I couldn't believe I was joking at a time like this. But it was better than crying. Maybe.

"I still don't understand why you hung around her place and watched her. The others you killed the instant you knew they couldn't hear the whisper of the beast."

"She hardly ever came outside. All she did was stare at her computer and listen to music with her earphones on."

My block had been good for something at least. It had given Clay time to arrive.

"You took a chance waiting around until she could hear you. You had to know I'd show up eventually."

"Once I saw the moon turn red, then I saw…" He shifted, taking a deep, loud sniff of my auburn hair. "I couldn't leave."

Voices came out of nowhere, swirling around me. I couldn't make out the words.

"What is that?" I asked.

"You hear them?" He rubbed the barrel of the gun along my temple like a caress. "I knew you were special the first time I looked at you. Those are the spirits of the dead, trapped in the canyon that carries their name. Only the Dineh, the Navajo, hear them. Only the Dineh and—"

"The one who is chosen," I muttered.

I'd never been psychic, though being a writer, hearing voices in my head, having stories spill out my fingertips, is a magic of sorts. However, the ghosts were new to me and not altogether pleasant—even without the promise of imminent death by sacrifice.

"If she's your chosen one," Clay asked, "why have you been trying to kill her?"
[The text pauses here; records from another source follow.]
(** ** Romanisation ([hiraganaToRomaji] of the lookup route) *)

(** The [hiraganaMap] object literal, as its list of own properties.  The
    keys looked up are one or two code units long, so no property inherited
    from [Object.prototype] is hit. *)
Definition hiraganaMap : list (jsstring * jsstring) :=
  [ (js "あ", js "a"); (js "い", js "i"); (js "う", js "u"); (js "え", js "e");
    (js "お", js "o"); (js "か", js "ka"); (js "き", js "ki"); (js "く", js "ku");
    (js "け", js "ke"); (js "こ", js "ko"); (js "さ", js "sa"); (js "し", js "shi");
    (js "す", js "su"); (js "せ", js "se"); (js "そ", js "so"); (js "た", js "ta");
    (js "ち", js "chi"); (js "つ", js "tsu"); (js "て", js "te"); (js "と", js "to");
    (js "な", js "na"); (js "に", js "ni"); (js "ぬ", js "nu"); (js "ね", js "ne");
    (js "の", js "no"); (js "は", js "ha"); (js "ひ", js "hi"); (js "ふ", js "fu");
    (js "へ", js "he"); (js "ほ", js "ho"); (js "ま", js "ma"); (js "み", js "mi");
    (js "む", js "mu"); (js "め", js "me"); (js "も", js "mo"); (js "や", js "ya");
    (js "ゆ", js "yu"); (js "よ", js "yo"); (js "ら", js "ra"); (js "り", js "ri");
    (js "る", js "ru"); (js "れ", js "re"); (js "ろ", js "ro"); (js "わ", js "wa");
    (js "を", js "wo"); (js "ん", js "n"); (js "が", js "ga"); (js "ぎ", js "gi");
    (js "ぐ", js "gu"); (js "げ", js "ge"); (js "ご", js "go"); (js "ざ", js "za");
    (js "じ", js "ji"); (js "ず", js "zu"); (js "ぜ", js "ze"); (js "ぞ", js "zo");
    (js "だ", js "da"); (js "ぢ", js "di"); (js "づ", js "du"); (js "で", js "de");
    (js "ど", js "do"); (js "ば", js "ba"); (js "び", js "bi"); (js "ぶ", js "bu");
    (js "べ", js "be"); (js "ぼ", js "bo"); (js "ぱ", js "pa"); (js "ぴ", js "pi");
    (js "ぷ", js "pu"); (js "ぺ", js "pe"); (js "ぽ", js "po"); (js "きゃ", js "kya");
    (js "きゅ", js "kyu"); (js "きょ", js "kyo"); (js "しゃ", js "sha"); (js "しゅ", js "shu");
    (js "しょ", js "sho"); (js "ちゃ", js "cha"); (js "ちゅ", js "chu"); (js "ちょ", js "cho");
    (js "にゃ", js "nya"); (js "にゅ", js "nyu"); (js "にょ", js "nyo"); (js "ひゃ", js "hya");
    (js "ひゅ", js "hyu"); (js "ひょ", js "hyo"); (js "みゃ", js "mya"); (js "みゅ", js "myu");
    (js "みょ", js "myo"); (js "りゃ", js "rya"); (js "りゅ", js "ryu"); (js "りょ", js "ryo");
    (js "ぎゃ", js "gya"); (js "ぎゅ", js "gyu"); (js "ぎょ", js "gyo"); (js "じゃ", js "ja");
    (js "じゅ", js "ju"); (js "じょ", js "jo"); (js "びゃ", js "bya"); (js "びゅ", js "byu");
    (js "びょ", js "byo"); (js "ぴゃ", js "pya"); (js "ぴゅ", js "pyu"); (js "ぴょ", js "pyo");
    (js "っ", empty); (js "ー", js "-") ].

(** The value of a truthy or defined property, the empty string otherwise. *)
Definition valueOf (v : option jsstring) : jsstring :=
  match v with
  | Some x => x
  | None => empty
  end.

(** The [while] loop of [hiraganaToRomaji]: [hiragana] is what is left of
    the input from index [i] on, [result] the text built so far. *)
Fixpoint romajiLoop (hiragana result : jsstring) : jsstring :=
  match hiragana with
  | [] => result
  | c :: rest =>
      let char := get hiraganaMap [c] in
      let single :=
        match char with
        | Some x => result ++ x
        | None => result ++ [c]
        end in
      match rest with
      | d :: rest' =>
          let twoChar := [c; d] in
          if truthy (get hiraganaMap twoChar) then
            romajiLoop rest' (result ++ valueOf (get hiraganaMap twoChar))
          else if streq [c] (js "っ") then
            let nextChar := get hiraganaMap [d] in
            if truthy nextChar
            then romajiLoop rest (result ++ firstn 1 (valueOf nextChar))
            else romajiLoop rest result
          else romajiLoop rest single
      | [] =>
          romajiLoop rest single
      end
  end.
"I needed to get her to the Canon del Muerto. I didn't think she'd just stumble on it by herself."

"But—"

"Doesn't matter when she died, just that she died. Once her blood touches me beneath the moon, in this sacred place, I'll have what I desire. To become in truth what I must now wear a skin to achieve."

"A wolf?"

"Much, much more. Combine a witch with a werewolf, add the ceremony of the red moon rising, and I will become a chindi—a witch, a human wolf—greater than legend has ever foretold. I won't even need the skin, all I'll have to do is—" He snapped his fingers. "Can you imagine the power in that? Today I rule the beasts, tomorrow—"

"The world," Clay finished. "Why does everyone want to do that?"

"Not everyone," I said. "Only the crazy people."

"True." He shook his head. "You're no different than any other freak of nature I've ever met."